The Benchmarks Regulation
From 1 January 2018, the Benchmarks Regulation (BMR) has applied to the use of, contribution to and administration of indices used as financial benchmarks in the European Union.
The European Commission published its original proposal for the BMR in 2013, following the settlements reached by regulators with a number of banks concerning the manipulation of the LIBOR and EURIBOR interest rate benchmarks. The European Commission aimed to protect investors and consumers, and limit the risks of future manipulation by improving how benchmarks are produced and used (it has been estimated that contracts worth at least US$300 trillion reference LIBOR alone).
The BMR consequently defines ‘benchmark’ widely to include interest rate benchmarks, commodity benchmarks and more bespoke strategy indices, among other things. Administrators are caught by the BMR where indices they produce are referenced in EU-traded instruments, or EU-regulated consumer loans or mortgages, and where they are used by EU investment funds to measure performance.

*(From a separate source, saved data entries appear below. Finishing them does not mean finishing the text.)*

Lemma process_counts cfg ext clock (fs : list File) : forall i acc,
  counts_rel (length fs) acc (process_files cfg ext clock i fs acc).
Proof.
  induction fs as [|f fs IH]; intros i acc; simpl.
  - unfold counts_rel. lia.
  - specialize (IH (S i) (step cfg ext clock i f acc)).
    assert (H1 := step_counts cfg ext clock i f acc).
    unfold counts_rel in *. lia.
Qed.

(** The names the loop's lists mention are names of visited files. *)
Definition log_names (N : list string) (a : Acc) : Prop :=
  (forall c, In c (acc_calls a) -> exists n, In n N /\ call_of n c) /\
  (forall e, In e (acc_errors a) -> In (fst e) N) /\
  (forall m, In m (acc_missing a) -> In (fst (fst m)) N /\ 0 < snd m).

Lemma process_log_names cfg ext clock (N : list string) (fs : list File) : forall i acc,
  (forall f, In f fs -> In (fname f) N) ->
  log_names N acc -> log_names N (process_files cfg ext clock i fs acc).
Proof.
  induction fs as [|f fs IH]; intros i acc HN Hacc; simpl; [exact Hacc|].
  apply IH; [intros g Hg; apply HN; now right|].
  assert (Hf : In (fname f) N) by (apply HN; now left).
  destruct (step_log cfg ext clock i f acc)
    as (cs & es & ms & Hc & He & Hm & Hcs & Hes & Hms & _ & _).
  destruct Hacc as (H1 & H2 & H3). unfold log_names. rewrite Hc, He, Hm.
  split; [|split].
  - intros c Hin. apply in_app_or in Hin as [Hin|Hin]; [now apply H1|].
    exists (fname f). split; [exact Hf | now apply Hcs].
  - intros e Hin. apply in_app_or in Hin as [Hin|Hin]; [now apply H2|].
    rewrite Hes by exact Hin. exact Hf.
  - intros m Hin. apply in_app_or in Hin as [Hin|Hin]; [now apply H3|].
    destruct (Hms m Hin) as [-> Hpos]. auto.
Qed.

Lemma process_errors_nodup cfg ext clock (fs : list File) : forall i acc,
  NoDup (map fname fs) -> NoDup (map fst (acc_errors acc)) ->
  (forall e, In e (acc_errors acc) -> ~ In (fst e) (map fname fs)) ->
  NoDup (map fst (acc_errors (process_files cfg ext clock i fs acc))).
Proof.
  induction fs as [|f fs IH]; intros i acc Hnd H1 H2; simpl; [exact H1|].
  inversion Hnd as [|? ? Hf Hnd']; subst.
  destruct (step_log cfg ext clock i f acc)
    as (cs & es & ms & _ & He & _ & _ & Hes & _ & _ & Hcase).
  assert (Hes' : es = [] \/ exists e, es = [e] /\ fst e = fname f).
  { destruct Hcase as [(_ & -> & _) | [(_ & -> & _) | (_ & Hl & _)]]; auto.
    right. destruct es as [|e [|]]; simpl in Hl; try discriminate.
    exists e. split; [reflexivity | apply Hes; now left]. }
  apply IH; [exact Hnd'| |]; rewrite He.
  - destruct Hes' as [-> | (e & -> & Hfe)]; [now rewrite app_nil_r|].
    rewrite map_app. simpl. apply (Permutation_NoDup (Permutation_cons_append _ _)).
    constructor; [|exact H1]. rewrite Hfe. intro Hin. apply in_map_iff in Hin as (x & Hx & Hin).
    apply (H2 x Hin). rewrite Hx. now left.
  - intros e Hin. apply in_app_or in Hin as [Hin|Hin].
    + intro H. apply (H2 e Hin). now right.
    + destruct Hes' as [-> | (x & -> & Hfe)]; [contradiction|].
      destruct Hin as [<-|[]]. now rewrite Hfe.
Qed.

(** Replacing an entry keeps the set of [sourceFile]s. *)
Lemma upsert_keys (n : string) (art : Article) (l : list Article) (k : string) :
  sourceFile art = n -> In k (map sourceFile l) -> In k (map sourceFile (upsert n art l)).
Proof.
  intro Hn. induction l as [|a l IH]; simpl; [contradiction|].
  destruct (String.eqb (sourceFile a) n) eqn:E; simpl; intros [H|H]; auto.
  left. apply String.eqb_eq in E. congruence.
Qed.

Lemma process_keys cfg ext clock (fs : list File) : forall i acc k,
  In k (map sourceFile (acc_articles acc)) ->
  In k (map sourceFile (acc_articles (process_files cfg ext clock i fs acc))).
Proof.
  induction fs as [|f fs IH]; intros i acc k Hk; simpl; [exact Hk|].
  apply IH. destruct (ReportFacts.step_shape cfg ext clock i f acc)
    as [[-> _] | (art & Hsf & -> & _)]; [exact Hk|].
  now apply upsert_keys.
Qed.
End CountFacts.


Module DateFacts.
Import TextFacts StripFacts.

Definition digits_ok : bool :=
  forallb (fun k => is_digit (dchar k) && Nat.eqb (digit_val (dchar k)) k
                    && negb (is_line_break (dchar k)) && negb (is_space (dchar k))
                    && is_word (dchar k))
          (seq 0 10).

Lemma dchar_digit (k : nat) : k < 10 ->
  is_digit (dchar k) = true /\ digit_val (dchar k) = k /\ is_line_break (dchar k) = false /\
  is_space (dchar k) = false /\ is_word (dchar k) = true.
Proof.
  intro Hk. assert (H : digits_ok = true) by (vm_compute; reflexivity).
  unfold digits_ok in H. rewrite forallb_forall in H.
  specialize (H k ltac:(apply in_seq; lia)).
  repeat rewrite andb_true_iff in H. destruct H as ((((H1 & H2) & H3) & H4) & H5).
  apply Nat.eqb_eq in H2. apply negb_true_iff in H3, H4. auto.
Qed.

Definition pad2_ok : bool :=
  forallb (fun n => String.eqb (pad 2 n) (String (dchar (n / 10)) (String (dchar (n mod 10)) "")))
          (seq 0 100).

Lemma pad2_digits (n : nat) : n < 100 ->
  list_ascii_of_string (pad 2 n) = [dchar (n / 10); dchar (n mod 10)].
Proof.
  intro Hn. assert (H : pad2_ok = true) by (vm_compute; reflexivity).
  unfold pad2_ok in H. rewrite forallb_forall in H.
  specialize (H n ltac:(apply in_seq; lia)). apply String.eqb_eq in H. now rewrite H.
Qed.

The BMR imposes an authorisation requirement for EU benchmark administrators, in addition to conduct and governance requirements. Most of the BMR’s provisions have applied from 1 January 2018 and EU administrators that provide benchmarks in the European Union must have applied for authorisation under the BMR by 1 January 2020. The transitional deadline for critical and third-country benchmarks to become compliant with the BMR is currently 31 December 2021; however, there are proposals to extend the transitional period for third-country benchmarks until 31 December 2025.
The European Market Infrastructure Regulation
Following the 2008 financial crisis and the emergence of an international consensus at G20 level, the European Union introduced the European Market Infrastructure Regulation (EMIR) to increase transparency in the financial markets. EMIR provides for the following.
- The prudential regulation of central clearing counterparties (CCPs), including requirements for authorisation, capital, margins, organisational rules and the establishment of a default fund.
- A reporting obligation in respect of all derivatives (not just over-the-counter (OTC) derivatives) entered into by all EU counterparties, including CCPs, to registered or recognised trade repositories. ESMA is responsible for the registration and supervision of these trade repositories. The reporting obligation has been in place since February 2014. In practice, counterparties have opted either to set up a direct relationship with a trade repository or to establish delegated reporting arrangements with their counterparty or a third-party provider. A trade repository must register with ESMA if it wishes to receive and process reports in accordance with EMIR. Once registered, the trade repository is able to receive reports from counterparties across the European Union.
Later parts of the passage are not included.